Task prompt -> Your task is to copy every line below that contains the word "pose".

Given records ->
(** The two variables set after a match of a key with leading components
    cut off, whose part after the affix is [fixed]: the wild part is the
    caller's key up to the character before [fixed], the fixed part is a copy
    of [fixed]. Nothing is set when [expand_setup] is NULL or negative. *)
Definition trimmed_vars (key fixed : string) (es : option Z) (st' : search_state)
    (es' : option Z) : Prop :=
  match expanding es with
  | Some n =>
      es' = Some (n + 2) ∧
      expand_nstring st' !! (n + 1) = Some ExpKeystring ∧
      expand_nlength st' !! (n + 1) = Some (Ustrlen key - Ustrlen fixed - 1) ∧
      expand_nstring st' !! (n + 2) = Some (ExpCopy fixed) ∧
      expand_nlength st' !! (n + 2) = Some (Ustrlen fixed)
  | None => es' = es
  end.

(** * Properties *)

(** ** Bytes and string comparison *)

Lemma code_range c : 0 ≤ code c < 256.
Proof.
  unfold code. pose proof (N_ascii_bounded c). lia.
Qed.

Lemma code_inj c1 c2 : code c1 = code c2 → c1 = c2.
Proof.
  unfold code. intros E. apply N2Z.inj in E.
  rewrite <- (ascii_N_embedding c1), <- (ascii_N_embedding c2). by rewrite E.
Qed.

Lemma code_zero c : code c = 0 → c = NUL.
Proof. intros E. apply code_inj. by rewrite E. Qed.

Lemma Ustrcmp_opp a b : Ustrcmp b a = - Ustrcmp a b.
Proof.
  revert b. induction a as [|c1 r1 IH]; intros [|c2 r2]; simpl; try lia.
  rewrite (Ascii.eqb_sym c2 c1).
  destruct (Ascii.eqb c1 c2) eqn:E; [|lia].
  apply Ascii.eqb_eq in E. subst c2.
  destruct (Ascii.eqb c1 NUL); [lia|]. apply IH.
Qed.

Lemma Ustrcmp_refl a : Ustrcmp a a = 0.
Proof. pose proof (Ustrcmp_opp a a). lia. Qed.

Lemma strncmp_nat_take a b n :
  strncmp_nat (string_take n a) b n = strncmp_nat a b n.
Proof.
  revert a b. induction n as [|n IH]; intros a b; [done|].
  destruct a as [|c1 r1], b as [|c2 r2]; simpl; try done.
  by rewrite IH.
Qed.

Problem solution ->
  unfold code. pose proof (N_ascii_bounded c). lia.
Proof. pose proof (Ustrcmp_opp a a). lia. Qed.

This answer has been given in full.